Stored items
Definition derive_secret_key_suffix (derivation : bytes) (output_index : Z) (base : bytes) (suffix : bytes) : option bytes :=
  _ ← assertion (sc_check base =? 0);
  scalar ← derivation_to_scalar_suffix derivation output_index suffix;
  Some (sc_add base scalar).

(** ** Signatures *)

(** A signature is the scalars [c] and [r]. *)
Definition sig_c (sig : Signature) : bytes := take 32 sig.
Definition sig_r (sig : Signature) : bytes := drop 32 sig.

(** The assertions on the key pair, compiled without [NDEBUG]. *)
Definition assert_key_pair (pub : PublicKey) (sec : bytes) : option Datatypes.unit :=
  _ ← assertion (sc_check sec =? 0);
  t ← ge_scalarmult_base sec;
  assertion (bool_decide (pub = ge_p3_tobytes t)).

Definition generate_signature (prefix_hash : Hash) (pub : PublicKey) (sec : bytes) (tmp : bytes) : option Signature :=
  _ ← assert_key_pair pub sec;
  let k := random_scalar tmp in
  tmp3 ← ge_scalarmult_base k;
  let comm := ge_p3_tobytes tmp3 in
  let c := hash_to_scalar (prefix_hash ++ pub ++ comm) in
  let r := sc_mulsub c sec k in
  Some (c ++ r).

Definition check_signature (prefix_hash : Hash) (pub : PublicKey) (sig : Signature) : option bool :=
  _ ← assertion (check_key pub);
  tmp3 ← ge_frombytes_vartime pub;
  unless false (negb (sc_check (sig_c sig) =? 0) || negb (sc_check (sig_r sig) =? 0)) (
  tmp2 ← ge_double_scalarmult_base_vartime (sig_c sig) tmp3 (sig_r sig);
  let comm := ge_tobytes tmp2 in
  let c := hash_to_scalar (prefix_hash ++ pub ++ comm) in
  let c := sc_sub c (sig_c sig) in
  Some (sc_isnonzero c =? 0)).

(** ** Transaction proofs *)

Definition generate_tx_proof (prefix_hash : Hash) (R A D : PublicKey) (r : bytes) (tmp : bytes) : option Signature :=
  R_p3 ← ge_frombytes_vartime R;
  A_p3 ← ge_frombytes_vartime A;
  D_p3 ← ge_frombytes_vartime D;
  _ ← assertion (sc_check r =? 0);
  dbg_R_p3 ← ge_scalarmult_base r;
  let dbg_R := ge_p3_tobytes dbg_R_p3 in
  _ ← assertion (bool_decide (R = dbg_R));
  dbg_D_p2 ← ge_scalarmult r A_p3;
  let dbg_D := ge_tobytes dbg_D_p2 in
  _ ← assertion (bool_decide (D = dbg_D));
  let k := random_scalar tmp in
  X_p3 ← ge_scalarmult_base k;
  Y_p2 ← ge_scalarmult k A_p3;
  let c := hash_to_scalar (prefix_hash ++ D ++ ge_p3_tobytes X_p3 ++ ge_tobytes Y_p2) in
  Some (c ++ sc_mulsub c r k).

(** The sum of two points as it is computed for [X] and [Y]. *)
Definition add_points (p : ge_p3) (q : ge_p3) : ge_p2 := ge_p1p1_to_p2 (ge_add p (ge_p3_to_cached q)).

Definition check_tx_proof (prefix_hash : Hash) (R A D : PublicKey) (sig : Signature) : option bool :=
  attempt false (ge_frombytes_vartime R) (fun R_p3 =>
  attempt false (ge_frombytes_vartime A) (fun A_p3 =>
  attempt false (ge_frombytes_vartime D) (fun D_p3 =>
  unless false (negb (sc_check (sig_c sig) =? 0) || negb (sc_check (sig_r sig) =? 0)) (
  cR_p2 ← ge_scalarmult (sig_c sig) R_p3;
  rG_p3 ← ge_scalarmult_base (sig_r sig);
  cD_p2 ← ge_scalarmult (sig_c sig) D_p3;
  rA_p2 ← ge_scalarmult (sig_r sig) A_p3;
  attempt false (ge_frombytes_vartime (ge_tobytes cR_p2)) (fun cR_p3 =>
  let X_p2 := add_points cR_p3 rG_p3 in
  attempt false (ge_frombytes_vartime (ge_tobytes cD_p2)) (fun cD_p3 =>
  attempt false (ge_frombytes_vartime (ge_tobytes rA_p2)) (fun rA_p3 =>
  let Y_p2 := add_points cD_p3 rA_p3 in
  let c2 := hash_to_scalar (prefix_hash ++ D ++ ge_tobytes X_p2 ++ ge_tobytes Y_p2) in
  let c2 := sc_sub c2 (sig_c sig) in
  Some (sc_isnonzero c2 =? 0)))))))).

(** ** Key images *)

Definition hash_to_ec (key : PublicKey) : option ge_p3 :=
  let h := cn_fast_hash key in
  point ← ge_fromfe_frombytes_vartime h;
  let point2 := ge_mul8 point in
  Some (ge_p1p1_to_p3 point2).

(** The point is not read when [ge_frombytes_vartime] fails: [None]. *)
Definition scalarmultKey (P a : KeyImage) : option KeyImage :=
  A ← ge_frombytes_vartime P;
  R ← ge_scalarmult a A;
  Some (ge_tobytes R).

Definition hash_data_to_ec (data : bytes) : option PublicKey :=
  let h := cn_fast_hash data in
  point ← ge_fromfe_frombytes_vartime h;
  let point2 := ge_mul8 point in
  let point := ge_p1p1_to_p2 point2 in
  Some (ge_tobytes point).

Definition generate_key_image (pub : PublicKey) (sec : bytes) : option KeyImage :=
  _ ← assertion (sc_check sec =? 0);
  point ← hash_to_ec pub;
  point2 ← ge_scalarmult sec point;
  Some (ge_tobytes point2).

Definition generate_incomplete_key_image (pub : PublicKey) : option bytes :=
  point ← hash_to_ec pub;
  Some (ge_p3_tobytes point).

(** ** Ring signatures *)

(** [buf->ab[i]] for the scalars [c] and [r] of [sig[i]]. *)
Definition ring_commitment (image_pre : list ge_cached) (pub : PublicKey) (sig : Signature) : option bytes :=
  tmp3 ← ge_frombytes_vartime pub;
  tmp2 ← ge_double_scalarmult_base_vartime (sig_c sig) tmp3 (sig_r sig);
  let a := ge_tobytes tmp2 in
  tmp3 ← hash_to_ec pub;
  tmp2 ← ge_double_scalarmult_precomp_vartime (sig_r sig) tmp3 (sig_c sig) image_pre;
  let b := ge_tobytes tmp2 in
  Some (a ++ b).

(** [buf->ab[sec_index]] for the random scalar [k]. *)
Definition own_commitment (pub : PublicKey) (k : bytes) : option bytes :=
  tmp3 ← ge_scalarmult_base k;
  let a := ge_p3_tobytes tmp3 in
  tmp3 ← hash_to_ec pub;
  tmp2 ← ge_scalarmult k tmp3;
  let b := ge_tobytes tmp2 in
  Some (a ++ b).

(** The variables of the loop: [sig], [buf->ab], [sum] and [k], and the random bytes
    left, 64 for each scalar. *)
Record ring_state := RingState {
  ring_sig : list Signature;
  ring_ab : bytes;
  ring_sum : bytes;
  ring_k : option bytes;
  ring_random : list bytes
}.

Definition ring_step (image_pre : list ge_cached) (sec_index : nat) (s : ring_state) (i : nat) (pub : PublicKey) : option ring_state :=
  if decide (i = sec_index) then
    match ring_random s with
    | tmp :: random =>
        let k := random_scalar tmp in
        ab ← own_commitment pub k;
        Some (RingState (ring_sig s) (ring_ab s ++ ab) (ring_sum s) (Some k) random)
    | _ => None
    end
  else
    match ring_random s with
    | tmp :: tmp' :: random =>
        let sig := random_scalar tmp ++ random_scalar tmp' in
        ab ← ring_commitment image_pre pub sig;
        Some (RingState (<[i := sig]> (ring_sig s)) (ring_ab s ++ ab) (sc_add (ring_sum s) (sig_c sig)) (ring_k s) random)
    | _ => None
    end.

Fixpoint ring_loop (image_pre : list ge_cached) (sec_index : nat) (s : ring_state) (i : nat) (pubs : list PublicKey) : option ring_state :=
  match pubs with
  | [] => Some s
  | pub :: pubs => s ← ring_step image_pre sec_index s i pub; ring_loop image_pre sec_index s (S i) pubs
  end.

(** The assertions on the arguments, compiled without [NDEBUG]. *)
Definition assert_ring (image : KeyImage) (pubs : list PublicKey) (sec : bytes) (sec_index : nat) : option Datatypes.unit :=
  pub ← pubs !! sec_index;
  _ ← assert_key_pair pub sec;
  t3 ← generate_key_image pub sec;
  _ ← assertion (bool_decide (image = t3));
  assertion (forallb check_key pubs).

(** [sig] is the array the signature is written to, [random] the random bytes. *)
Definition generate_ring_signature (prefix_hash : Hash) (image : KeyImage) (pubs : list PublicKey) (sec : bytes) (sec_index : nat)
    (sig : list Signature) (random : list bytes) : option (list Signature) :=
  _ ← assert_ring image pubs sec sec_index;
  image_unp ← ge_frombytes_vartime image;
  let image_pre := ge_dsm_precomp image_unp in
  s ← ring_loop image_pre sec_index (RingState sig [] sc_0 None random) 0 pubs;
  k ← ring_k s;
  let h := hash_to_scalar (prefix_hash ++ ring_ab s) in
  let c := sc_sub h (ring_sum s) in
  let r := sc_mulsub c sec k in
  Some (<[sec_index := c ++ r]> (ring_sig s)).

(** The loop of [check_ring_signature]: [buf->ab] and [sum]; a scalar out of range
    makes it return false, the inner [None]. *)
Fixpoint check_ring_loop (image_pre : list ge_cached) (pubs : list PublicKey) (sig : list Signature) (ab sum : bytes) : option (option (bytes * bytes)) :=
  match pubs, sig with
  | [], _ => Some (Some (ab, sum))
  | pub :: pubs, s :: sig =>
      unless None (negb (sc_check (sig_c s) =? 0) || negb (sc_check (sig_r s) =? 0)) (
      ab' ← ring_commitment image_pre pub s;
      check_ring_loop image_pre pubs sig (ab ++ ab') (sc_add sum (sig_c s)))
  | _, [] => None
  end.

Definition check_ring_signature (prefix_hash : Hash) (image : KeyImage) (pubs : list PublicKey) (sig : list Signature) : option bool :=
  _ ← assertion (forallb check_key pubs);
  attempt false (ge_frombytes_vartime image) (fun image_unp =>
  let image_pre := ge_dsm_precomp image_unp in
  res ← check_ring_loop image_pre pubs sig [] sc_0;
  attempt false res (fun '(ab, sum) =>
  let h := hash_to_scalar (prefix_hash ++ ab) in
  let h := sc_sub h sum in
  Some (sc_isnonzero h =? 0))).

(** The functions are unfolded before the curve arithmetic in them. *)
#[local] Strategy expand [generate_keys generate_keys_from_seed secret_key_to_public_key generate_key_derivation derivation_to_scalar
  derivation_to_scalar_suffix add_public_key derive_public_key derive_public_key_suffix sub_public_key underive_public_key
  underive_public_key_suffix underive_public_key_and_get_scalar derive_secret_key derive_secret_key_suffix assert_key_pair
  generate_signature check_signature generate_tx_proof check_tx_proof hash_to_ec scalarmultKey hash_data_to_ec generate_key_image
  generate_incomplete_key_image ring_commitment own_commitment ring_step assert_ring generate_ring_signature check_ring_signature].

* * *

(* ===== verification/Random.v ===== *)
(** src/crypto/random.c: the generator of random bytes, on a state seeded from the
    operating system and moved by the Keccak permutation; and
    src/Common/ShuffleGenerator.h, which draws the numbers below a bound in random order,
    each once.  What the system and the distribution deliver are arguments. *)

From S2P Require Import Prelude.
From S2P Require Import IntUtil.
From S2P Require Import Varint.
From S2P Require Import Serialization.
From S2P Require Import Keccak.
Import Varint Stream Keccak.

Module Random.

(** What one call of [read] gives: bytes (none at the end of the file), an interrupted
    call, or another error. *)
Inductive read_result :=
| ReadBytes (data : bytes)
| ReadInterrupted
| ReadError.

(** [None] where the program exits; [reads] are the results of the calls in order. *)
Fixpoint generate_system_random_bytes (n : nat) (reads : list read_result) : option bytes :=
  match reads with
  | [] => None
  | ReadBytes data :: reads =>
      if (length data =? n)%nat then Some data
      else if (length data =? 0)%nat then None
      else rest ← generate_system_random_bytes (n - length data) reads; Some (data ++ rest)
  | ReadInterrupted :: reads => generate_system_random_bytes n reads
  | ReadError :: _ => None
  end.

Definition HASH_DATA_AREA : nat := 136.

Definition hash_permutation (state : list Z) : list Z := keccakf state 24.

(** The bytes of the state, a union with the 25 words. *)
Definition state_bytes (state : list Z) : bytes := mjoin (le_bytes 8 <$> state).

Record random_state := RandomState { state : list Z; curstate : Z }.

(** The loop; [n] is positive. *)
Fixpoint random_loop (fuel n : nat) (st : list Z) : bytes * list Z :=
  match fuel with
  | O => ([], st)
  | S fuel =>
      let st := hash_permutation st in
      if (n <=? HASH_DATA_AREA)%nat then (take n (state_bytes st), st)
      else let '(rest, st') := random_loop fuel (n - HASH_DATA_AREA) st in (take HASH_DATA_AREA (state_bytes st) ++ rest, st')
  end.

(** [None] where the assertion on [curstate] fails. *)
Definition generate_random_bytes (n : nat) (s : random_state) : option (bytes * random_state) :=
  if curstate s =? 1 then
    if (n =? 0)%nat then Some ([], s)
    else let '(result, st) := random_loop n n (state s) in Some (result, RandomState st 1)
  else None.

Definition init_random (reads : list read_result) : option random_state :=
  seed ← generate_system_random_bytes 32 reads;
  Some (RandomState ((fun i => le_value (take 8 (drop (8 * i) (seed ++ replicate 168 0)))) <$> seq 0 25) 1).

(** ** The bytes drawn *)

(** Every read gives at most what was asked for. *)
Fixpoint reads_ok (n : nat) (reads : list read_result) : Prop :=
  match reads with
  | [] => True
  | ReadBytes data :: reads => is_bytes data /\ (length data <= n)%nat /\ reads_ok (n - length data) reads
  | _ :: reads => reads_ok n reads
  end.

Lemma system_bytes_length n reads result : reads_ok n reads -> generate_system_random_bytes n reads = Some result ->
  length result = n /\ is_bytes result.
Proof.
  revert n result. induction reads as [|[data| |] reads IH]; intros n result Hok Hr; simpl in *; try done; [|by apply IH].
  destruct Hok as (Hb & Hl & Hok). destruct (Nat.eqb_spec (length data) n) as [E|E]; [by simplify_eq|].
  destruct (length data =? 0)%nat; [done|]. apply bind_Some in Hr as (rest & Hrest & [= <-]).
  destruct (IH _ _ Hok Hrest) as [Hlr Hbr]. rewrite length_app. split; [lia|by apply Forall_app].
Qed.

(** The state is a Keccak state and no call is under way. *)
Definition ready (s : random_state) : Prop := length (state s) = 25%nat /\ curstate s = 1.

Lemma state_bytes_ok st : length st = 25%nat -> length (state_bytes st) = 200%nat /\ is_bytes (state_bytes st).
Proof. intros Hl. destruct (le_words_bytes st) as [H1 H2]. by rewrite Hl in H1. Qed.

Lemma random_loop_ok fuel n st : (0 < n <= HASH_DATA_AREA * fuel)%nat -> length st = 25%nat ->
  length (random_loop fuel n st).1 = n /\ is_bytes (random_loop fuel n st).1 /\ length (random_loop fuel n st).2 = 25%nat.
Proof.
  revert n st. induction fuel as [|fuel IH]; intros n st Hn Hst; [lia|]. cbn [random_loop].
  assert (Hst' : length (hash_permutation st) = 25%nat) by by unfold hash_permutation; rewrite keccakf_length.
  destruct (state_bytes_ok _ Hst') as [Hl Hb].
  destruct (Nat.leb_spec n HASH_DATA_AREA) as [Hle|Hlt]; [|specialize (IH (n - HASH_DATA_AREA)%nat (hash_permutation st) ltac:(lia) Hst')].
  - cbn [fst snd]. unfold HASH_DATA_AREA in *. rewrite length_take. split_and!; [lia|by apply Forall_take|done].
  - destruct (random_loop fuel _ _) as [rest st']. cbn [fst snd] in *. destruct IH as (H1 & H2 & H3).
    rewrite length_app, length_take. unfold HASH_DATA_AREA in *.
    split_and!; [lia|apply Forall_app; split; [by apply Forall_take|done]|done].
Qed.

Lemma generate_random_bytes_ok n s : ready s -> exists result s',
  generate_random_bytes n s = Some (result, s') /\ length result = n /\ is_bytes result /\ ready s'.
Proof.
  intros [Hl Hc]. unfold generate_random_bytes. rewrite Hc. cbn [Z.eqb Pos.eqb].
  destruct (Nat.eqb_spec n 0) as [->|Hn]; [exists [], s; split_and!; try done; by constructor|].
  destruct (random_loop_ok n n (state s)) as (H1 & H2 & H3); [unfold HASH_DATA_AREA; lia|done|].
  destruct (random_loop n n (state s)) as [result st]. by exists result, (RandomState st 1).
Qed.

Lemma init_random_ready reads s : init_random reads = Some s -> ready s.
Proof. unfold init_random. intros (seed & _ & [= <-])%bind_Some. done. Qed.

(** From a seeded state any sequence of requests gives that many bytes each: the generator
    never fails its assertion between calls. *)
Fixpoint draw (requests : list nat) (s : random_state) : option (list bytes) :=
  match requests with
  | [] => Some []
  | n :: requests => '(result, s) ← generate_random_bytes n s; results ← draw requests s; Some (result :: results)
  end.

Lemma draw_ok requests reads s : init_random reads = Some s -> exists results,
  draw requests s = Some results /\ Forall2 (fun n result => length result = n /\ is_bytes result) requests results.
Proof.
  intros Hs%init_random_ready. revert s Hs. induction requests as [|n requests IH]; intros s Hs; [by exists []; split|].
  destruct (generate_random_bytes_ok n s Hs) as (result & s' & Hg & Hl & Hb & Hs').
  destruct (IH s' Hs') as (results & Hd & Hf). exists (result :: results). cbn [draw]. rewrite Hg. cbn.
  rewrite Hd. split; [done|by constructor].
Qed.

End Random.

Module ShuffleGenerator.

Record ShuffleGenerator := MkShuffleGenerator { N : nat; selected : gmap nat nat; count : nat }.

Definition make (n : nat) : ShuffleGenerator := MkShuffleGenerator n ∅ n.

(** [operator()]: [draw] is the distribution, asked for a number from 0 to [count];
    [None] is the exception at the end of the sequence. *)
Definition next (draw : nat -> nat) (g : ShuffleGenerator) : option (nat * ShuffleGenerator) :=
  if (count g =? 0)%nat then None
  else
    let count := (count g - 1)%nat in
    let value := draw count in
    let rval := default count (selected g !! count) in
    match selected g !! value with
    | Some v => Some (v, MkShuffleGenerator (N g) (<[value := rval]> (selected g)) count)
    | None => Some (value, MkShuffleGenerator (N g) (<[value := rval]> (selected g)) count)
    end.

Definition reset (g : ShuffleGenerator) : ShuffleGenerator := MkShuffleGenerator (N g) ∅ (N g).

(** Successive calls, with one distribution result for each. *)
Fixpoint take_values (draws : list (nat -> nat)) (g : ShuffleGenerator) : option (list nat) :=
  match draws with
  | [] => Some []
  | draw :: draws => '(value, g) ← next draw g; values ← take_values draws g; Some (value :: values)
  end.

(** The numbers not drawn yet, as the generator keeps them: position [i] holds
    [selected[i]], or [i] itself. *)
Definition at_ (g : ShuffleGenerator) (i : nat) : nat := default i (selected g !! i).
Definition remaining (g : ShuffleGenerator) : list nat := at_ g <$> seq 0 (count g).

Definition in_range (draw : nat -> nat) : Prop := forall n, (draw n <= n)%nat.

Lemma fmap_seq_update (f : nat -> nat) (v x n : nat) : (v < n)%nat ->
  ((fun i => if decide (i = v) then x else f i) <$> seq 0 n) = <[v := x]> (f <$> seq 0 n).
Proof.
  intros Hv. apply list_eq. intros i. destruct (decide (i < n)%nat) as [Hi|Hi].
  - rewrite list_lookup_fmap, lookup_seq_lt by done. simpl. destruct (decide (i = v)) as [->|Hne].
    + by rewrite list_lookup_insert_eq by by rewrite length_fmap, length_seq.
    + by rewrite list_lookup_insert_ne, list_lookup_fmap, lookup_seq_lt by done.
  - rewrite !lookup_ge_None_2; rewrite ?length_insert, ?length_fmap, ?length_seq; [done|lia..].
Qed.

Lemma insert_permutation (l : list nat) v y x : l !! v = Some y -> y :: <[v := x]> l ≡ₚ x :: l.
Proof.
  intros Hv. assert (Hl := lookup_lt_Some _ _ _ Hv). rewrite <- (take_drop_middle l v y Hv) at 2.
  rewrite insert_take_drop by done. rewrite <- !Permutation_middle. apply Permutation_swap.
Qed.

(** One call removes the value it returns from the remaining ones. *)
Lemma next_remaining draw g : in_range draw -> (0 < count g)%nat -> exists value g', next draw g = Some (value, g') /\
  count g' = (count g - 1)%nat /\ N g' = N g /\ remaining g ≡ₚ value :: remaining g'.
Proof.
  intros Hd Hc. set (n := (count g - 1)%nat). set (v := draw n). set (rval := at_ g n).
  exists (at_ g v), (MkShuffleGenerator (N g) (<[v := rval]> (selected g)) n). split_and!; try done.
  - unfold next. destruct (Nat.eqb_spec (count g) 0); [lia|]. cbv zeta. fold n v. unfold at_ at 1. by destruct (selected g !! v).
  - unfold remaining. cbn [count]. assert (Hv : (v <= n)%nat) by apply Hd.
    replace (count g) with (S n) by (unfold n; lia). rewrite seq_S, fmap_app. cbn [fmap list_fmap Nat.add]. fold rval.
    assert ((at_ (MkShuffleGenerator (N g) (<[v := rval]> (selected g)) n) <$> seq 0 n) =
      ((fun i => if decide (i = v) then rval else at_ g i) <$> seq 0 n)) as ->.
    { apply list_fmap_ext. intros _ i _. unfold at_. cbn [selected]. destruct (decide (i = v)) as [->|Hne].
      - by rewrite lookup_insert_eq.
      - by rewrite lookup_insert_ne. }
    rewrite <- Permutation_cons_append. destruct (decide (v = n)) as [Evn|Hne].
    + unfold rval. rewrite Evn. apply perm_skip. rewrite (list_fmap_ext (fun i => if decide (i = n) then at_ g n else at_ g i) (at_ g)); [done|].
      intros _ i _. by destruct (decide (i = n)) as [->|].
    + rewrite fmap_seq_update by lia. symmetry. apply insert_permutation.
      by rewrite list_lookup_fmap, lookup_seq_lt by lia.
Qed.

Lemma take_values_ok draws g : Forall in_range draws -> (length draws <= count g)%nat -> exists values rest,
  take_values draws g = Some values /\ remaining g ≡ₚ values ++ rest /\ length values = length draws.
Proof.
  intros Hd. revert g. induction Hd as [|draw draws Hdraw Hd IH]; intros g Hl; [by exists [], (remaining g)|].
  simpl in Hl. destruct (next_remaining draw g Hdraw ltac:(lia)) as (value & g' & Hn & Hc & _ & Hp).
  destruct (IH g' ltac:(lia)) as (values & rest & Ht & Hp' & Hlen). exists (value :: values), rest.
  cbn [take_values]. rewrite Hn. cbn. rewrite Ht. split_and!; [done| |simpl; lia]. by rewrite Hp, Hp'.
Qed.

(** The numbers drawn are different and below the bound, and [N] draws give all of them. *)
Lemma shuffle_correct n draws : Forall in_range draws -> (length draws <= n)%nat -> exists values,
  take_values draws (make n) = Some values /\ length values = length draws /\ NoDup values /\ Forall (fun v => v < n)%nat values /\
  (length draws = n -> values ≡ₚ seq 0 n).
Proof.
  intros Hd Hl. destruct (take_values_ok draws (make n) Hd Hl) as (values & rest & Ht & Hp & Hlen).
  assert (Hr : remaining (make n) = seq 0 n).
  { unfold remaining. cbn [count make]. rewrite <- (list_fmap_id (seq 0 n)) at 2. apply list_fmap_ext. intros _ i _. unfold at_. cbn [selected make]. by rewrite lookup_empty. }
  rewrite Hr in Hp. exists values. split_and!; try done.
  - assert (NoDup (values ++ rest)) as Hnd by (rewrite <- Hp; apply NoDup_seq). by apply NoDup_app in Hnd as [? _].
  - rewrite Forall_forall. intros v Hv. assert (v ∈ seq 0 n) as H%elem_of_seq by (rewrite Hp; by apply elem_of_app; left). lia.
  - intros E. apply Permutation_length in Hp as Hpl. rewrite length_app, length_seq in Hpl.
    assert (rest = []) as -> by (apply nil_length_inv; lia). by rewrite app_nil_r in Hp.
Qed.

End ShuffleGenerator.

--

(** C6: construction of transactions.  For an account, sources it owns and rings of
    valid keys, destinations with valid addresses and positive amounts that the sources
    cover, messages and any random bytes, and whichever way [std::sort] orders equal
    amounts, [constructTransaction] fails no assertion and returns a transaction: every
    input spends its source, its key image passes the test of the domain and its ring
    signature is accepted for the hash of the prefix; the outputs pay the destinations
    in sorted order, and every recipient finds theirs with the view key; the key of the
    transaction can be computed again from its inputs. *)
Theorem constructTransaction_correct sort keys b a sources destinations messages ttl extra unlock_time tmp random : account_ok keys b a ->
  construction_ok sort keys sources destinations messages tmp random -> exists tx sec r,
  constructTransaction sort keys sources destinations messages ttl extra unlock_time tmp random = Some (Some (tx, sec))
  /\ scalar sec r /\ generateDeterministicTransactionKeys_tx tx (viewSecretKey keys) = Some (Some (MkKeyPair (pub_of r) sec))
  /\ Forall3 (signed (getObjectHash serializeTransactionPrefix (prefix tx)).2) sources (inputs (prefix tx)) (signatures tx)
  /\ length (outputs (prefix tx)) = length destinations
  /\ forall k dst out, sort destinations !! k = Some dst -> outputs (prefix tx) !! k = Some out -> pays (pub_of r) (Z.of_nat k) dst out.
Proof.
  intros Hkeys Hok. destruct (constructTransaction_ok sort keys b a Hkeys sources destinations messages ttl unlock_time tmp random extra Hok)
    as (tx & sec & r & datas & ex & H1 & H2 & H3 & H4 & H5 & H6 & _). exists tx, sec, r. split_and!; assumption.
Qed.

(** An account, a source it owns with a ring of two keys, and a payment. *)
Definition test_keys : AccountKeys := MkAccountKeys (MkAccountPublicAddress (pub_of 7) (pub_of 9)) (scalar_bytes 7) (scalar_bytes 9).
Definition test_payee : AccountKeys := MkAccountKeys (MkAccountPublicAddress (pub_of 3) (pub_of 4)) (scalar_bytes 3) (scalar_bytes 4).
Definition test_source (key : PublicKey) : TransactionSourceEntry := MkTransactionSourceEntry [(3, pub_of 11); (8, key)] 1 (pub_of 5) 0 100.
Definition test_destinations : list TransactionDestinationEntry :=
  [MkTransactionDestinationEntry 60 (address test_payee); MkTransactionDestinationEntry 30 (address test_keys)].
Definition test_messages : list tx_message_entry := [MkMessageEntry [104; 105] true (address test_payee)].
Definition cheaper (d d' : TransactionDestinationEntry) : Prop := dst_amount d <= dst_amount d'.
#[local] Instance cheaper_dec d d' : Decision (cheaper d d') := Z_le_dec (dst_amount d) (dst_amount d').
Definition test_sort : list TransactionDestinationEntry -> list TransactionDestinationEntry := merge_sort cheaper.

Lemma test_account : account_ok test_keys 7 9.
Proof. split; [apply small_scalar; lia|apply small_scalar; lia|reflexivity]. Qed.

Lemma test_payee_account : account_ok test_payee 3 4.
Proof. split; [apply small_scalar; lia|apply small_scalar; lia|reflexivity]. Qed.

◆ About this exercise
Your task is to retype the entries verbatim, starting with the line that holds "assertion (check_key pub);" and stopping after the line that holds "let comm := ge_tobytes tmp2 in".

◆ Result
  _ ← assertion (check_key pub);
  tmp3 ← ge_frombytes_vartime pub;
  unless false (negb (sc_check (sig_c sig) =? 0) || negb (sc_check (sig_r sig) =? 0)) (
  tmp2 ← ge_double_scalarmult_base_vartime (sig_c sig) tmp3 (sig_r sig);
  let comm := ge_tobytes tmp2 in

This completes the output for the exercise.